Topmost was a Finnish rock band founded in 1964, becoming the most popular band in Finland in 1967. Its members were Heimo "Holle" Holopainen (bass guitar, background vocals), Kristian "Kisu" Jernström (drums, background vocals), Vasilij "Gugi" Kokljuschkin (vocals), Eero Lupari (guitar, background vocals), Harri Saksala (vocals, saxophone), Arto "Poku" Tarkkonen (keyboards).

The band's most popular hits were Finnish translations of English language songs: "Näen mustaa vain" ("Black Is Black" by Los Bravos), "Merisairaat kasvot" ("A Whiter Shade of Pale" by Procol Harum) and "Hän sinut jättää" ("Two Kinds of Lovers" by The Gibsons).

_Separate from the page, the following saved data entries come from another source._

(** X12: unless the custom branch is taken, [get_slide_dimensions] returns
    a pair of the table, whatever the keyword is, and every pair of the
    table makes a canvas python-pptx admits: each side converts to between
    6858000 and 12191695 EMU (7.5 to 13.333 inches).  Setting the canvas
    can fail for custom dimensions only. *)
Theorem table_canvas_is_always_valid (aspect_ratio : string)
    (custom_width custom_height : option float) :
  aspect_ratio ≠ "custom" ∨ truthy_float custom_width = false
    ∨ truthy_float custom_height = false ->
  ∃ sw sh,
    canvas (get_slide_dimensions aspect_ratio custom_width custom_height).1
           (get_slide_dimensions aspect_ratio custom_width custom_height).2 = Some (sw, sh)
    ∧ (6858000 <= sw <= 12191695)%Z ∧ (6858000 <= sh <= 12191695)%Z.
Proof.
  intros Hbranch.
  assert (Hgsd : get_slide_dimensions aspect_ratio custom_width custom_height
                 = default ratios_4_3 (ratios !! aspect_ratio)).
  { unfold get_slide_dimensions.
    destruct Hbranch as [Hk | [Hw | Hh]].
    - by rewrite bool_decide_eq_false_2.
    - by rewrite Hw, andb_false_r.
    - by rewrite Hh, andb_false_r. }
  rewrite Hgsd. clear Hgsd Hbranch.
  destruct (ratios !! aspect_ratio) as [wh|] eqn:Hk.
  - apply ratios_lookup_Some in Hk. unfold ratios_items in Hk.
    repeat (apply elem_of_cons in Hk as [Hk|Hk];
            [injection Hk as -> ->; eexists _, _; split; [vm_compute; reflexivity | lia] |]).
    by apply elem_of_nil in Hk.
  - eexists _, _. split; [vm_compute; reflexivity | lia].
Qed.

Lemma table_canvas_is_always_valid_witness :
  ∃ sw sh,
    canvas (get_slide_dimensions "a4" (Some 0.25%float) None).1
           (get_slide_dimensions "a4" (Some 0.25%float) None).2 = Some (sw, sh)
    ∧ (6858000 <= sw <= 12191695)%Z ∧ (6858000 <= sh <= 12191695)%Z.
Proof.
  apply table_canvas_is_always_valid. left. discriminate.
Defined.

Lemma float_eqb_leb (x y : float) : (x =? y)%float = true -> (x <=? y)%float = true.
Proof.
  rewrite FloatAxioms.eqb_spec, FloatAxioms.leb_spec. unfold SFeqb, SFleb.
  by destruct (SFcompare (Prim2SF x) (Prim2SF y)) as [[]|].
Qed.

Lemma passing_dimensions_are_truthy (w : float) :
  (w <=? 0)%float = false -> truthy_float (Some w) = true.
Proof.
  intros Hle. unfold truthy_float.
  destruct (w =? 0)%float eqn:Heq; [| done].
  apply float_eqb_leb in Heq. congruence.
Qed.

Lemma get_slide_dimensions_custom_pass (args : Namespace) (w h : float) :
  aspect args = "custom" ->
  width args = Some w -> height args = Some h ->
  (w <=? 0)%float = false -> (h <=? 0)%float = false ->
  get_slide_dimensions (aspect args) (width args) (height args) = (w, h).
Proof.
  intros -> -> -> Hw Hh. unfold get_slide_dimensions.
  rewrite bool_decide_eq_true_2 by done.
  by rewrite (passing_dimensions_are_truthy w Hw), (passing_dimensions_are_truthy h Hh).
Qed.

(** X13: custom dimensions that [main]'s validation lets through are the
    ones [get_slide_dimensions] returns: a width and a height that are not
    at or below zero are truthy, so the silent fall-back to 4:3 that
    [get_slide_dimensions] has for falsy custom values cannot happen to
    arguments that went through [main]. *)
Theorem validated_custom_dimensions_are_used (args : Namespace) :
  aspect args = "custom" ->
  custom_dimensions_pass args ->
  ∃ w h, width args = Some w ∧ height args = Some h
    ∧ get_slide_dimensions (aspect args) (width args) (height args) = (w, h).
Proof.
  intros Ha (w & h & Hw & Hh & Hwle & Hhle). exists w, h.
  repeat split; [done | done |]. by apply get_slide_dimensions_custom_pass.
Qed.

Lemma validated_custom_dimensions_are_used_witness :
  get_slide_dimensions "custom" (Some 16.0%float) (Some 9.0%float) = (16.0, 9.0)%float.
Proof.
  destruct (validated_custom_dimensions_are_used
              (MkNamespace "docs/report.pdf" None "custom" (Some 16.0%float)
                 (Some 9.0%float) "high" None "auto" false false))
    as (w & h & Hw & Hh & Hgsd).
  - reflexivity.
  - exists 16.0%float, 9.0%float. repeat split; reflexivity.
  - cbn [aspect width height] in *. by simplify_eq.
Defined.
(** * food-lover-server: the request / validation / persistence pipeline

    A shallow embedding of [src/index.js]: the Express route handlers over
    the two MongoDB collections [reviews] and [favorites].

    Scope of the embedding.
    - A request body is a JSON object whose fields hold JSON scalars
      ([json]): strings, integers, booleans, null. Arrays, objects and
      non-integral numbers as field values are outside the model, and so
      are query parameters that are not strings.
    - A stored document is a finite map from field names to BSON scalars
      ([value]): the JSON scalars, [Date] and [ObjectId]. A field name with
      a dot in it is kept as one name: update paths into embedded
      documents are outside the model, and the properties of the writes
      are stated for plain field names ([plain_body]).
    - Strings are the UTF-8 bytes of the text.
    - Three library predicates are parameters of the handlers that depend
      on them: validator.js's [isEmail], the storage's case-insensitive
      regular expressions, and the languages of its text search. The
      instances [Email.isEmail], [Regex.compile] and [Text.language_ok]
      cover a part of each and serve to run the handlers on examples.
    - The handlers run one at a time (no interleaving of requests). *)

From Stdlib Require Import ZArith NArith Ascii String.
From Stdlib Require OrderedTypeEx.
From stdpp Require Import gmap strings list fin_maps sorting pretty.

Open Scope string_scope.
Open Scope Z_scope.

(** ** JavaScript and BSON scalars *)

(** A JS number, restricted to the integers, and [NaN]. *)
Inductive number := Int (z : Z) | NaN.

(** What [express.json()] can put in a field of [req.body], the scalars:
    [JNum z] is a number that is an integer, of a size that JS prints in
    plain decimal. *)
Inductive json :=
  | JNull
  | JBool (b : bool)
  | JNum (z : Z)
  | JStr (s : string).

(** What a field of a stored document can hold. [VDate] carries the
    milliseconds of a [Date], [VId] the 96-bit value of an [ObjectId]. *)
Inductive value :=
  | VNull
  | VBool (b : bool)
  | VNum (n : number)
  | VStr (s : string)
  | VDate (ms : Z)
  | VId (o : N).

#[global] Instance number_eq_dec : EqDecision number.
Proof. solve_decision. Defined.
#[global] Instance json_eq_dec : EqDecision json.
Proof. solve_decision. Defined.
#[global] Instance value_eq_dec : EqDecision value.
Proof. solve_decision. Defined.

(** The BSON encoding of a JSON scalar, as the driver serialises it. *)
Definition of_json (j : json) : value :=
  match j with
  | JNull => VNull
  | JBool b => VBool b
  | JNum z => VNum (Int z)
  | JStr s => VStr s
  end.

(** A request body, and a stored document. *)
Abbreviation body := (gmap string json).
Abbreviation doc := (gmap string value).

(** ** Strings *)

Module Str.

(** The white space of ECMAScript (WhiteSpace and LineTerminator) that
    is one byte long: tab, line feed, vertical tab, form feed, carriage
    return, space. *)
Definition is_ws (a : ascii) : bool :=
  let n := nat_of_ascii a in
  ((9 <=? n)%nat && (n <=? 13)%nat) || (n =? 32)%nat.

(** The white space that is three bytes long: U+1680, U+2000 to U+200A,
    U+2028, U+2029, U+202F, U+205F, U+3000 and U+FEFF. *)
Definition ws3 (a b c : N) : bool :=
  ((a =? 225) && (b =? 154) && (c =? 128))%N
  || ((a =? 226) && (b =? 128)
      && (((128 <=? c) && (c <=? 138)) || (c =? 168) || (c =? 169)
          || (c =? 175)))%N
  || ((a =? 226) && (b =? 129) && (c =? 159))%N
  || ((a =? 227) && (b =? 128) && (c =? 128))%N
  || ((a =? 239) && (b =? 187) && (c =? 191))%N.

(** The length in bytes of the white space character a text starts with,
    0 when it starts with none. The two byte one is U+00A0. *)
Definition ws_len (l : list ascii) : nat :=
  match l with
  | [] => 0
  | a :: l1 =>
      if is_ws a then 1 else
      match l1 with
      | [] => 0
      | b :: l2 =>
          if ((N_of_ascii a =? 194) && (N_of_ascii b =? 160))%N then 2 else
          match l2 with
          | [] => 0
          | c :: _ =>
              if ws3 (N_of_ascii a) (N_of_ascii b) (N_of_ascii c) then 3
              else 0
          end
      end
  end.

(** The same for the character a text ends with, on the reversed text. *)
Definition ws_len_back (r : list ascii) : nat :=
  match r with
  | [] => 0
  | c :: r1 =>
      if is_ws c then 1 else
      match r1 with
      | [] => 0
      | b :: r2 =>
          if ((N_of_ascii b =? 194) && (N_of_ascii c =? 160))%N then 2 else
          match r2 with
          | [] => 0
          | a :: _ =>
              if ws3 (N_of_ascii a) (N_of_ascii b) (N_of_ascii c) then 3
              else 0
          end
      end
  end.

Definition is_digit (a : ascii) : bool :=
  let n := nat_of_ascii a in (48 <=? n)%nat && (n <=? 57)%nat.

Definition digit_val (a : ascii) : Z := Z.of_nat (nat_of_ascii a) - 48.

Definition lower (a : ascii) : ascii :=
  let n := nat_of_ascii a in
  if (65 <=? n)%nat && (n <=? 90)%nat then ascii_of_nat (n + 32) else a.

(** Drop white space characters, as measured by [len], from the head of a
    text; [fuel] bounds the number of characters dropped. *)
Fixpoint drop_ws (len : list ascii -> nat) (fuel : nat) (l : list ascii)
    : list ascii :=
  match fuel with
  | O => l
  | S fuel' =>
      match len l with
      | O => l
      | k => drop_ws len fuel' (drop k l)
      end
  end.

(** [String.prototype.trim]: white space is dropped at both ends. *)
Definition trim (s : string) : string :=
  let l := list_ascii_of_string s in
  let front := drop_ws ws_len (length l) l in
  string_of_list_ascii
    (rev (drop_ws ws_len_back (length l) (rev front))).

(** The value of a run of decimal digits, most significant first. *)
Definition digits_val (l : list ascii) : Z :=
  fold_left (fun acc a => 10 * acc + digit_val a) l 0.

(** [[-+]?[0-9]+] : an optional sign and at least one digit. *)
Definition signed_digits (l : list ascii) : option Z :=
  let unsigned (l : list ascii) :=
    match l with
    | [] => None
    | _ => if forallb is_digit l then Some (digits_val l) else None
    end in
  match l with
  | "-"%char :: l' => Z.opp <$> unsigned l'
  | "+"%char :: l' => unsigned l'
  | _ => unsigned l
  end.

End Str.

(** [Number(s)] for a string: white space is trimmed, the empty string is
    0, an optionally signed run of digits is its value, any other text is
    [NaN]. Numerals that are not integers (fractions, exponents, hex,
    [Infinity]) are outside the integer model and are [NaN] here too. *)
Definition StringToNumber (s : string) : number :=
  match list_ascii_of_string (Str.trim s) with
  | [] => Int 0
  | l => match Str.signed_digits l with
         | Some z => Int z
         | None => NaN
         end
  end.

Topmost split in 1968. Holopainen, Lupari and Saksala continued in the band Apollo.

== Singles discography ==
- The In Crowd / Alone And Forsaken (1966)
- Näen mustaa vain / "Eleanor Rigby" (1966)
- Two Kinds Of Lovers / Candy Girl (1967)
- Hän sinut jättää / Aivan ehdoton (1967)
- Merisairaat kasvot / 8. kesäkuuta (1967)
- Meni remonttiin / Maailman tunsin muuttuvan (1968)

== Albums discography ==
- Topmost (1968)
- Topmost Collection (LP, 1988)
- Topmost Collection (CD, 2001)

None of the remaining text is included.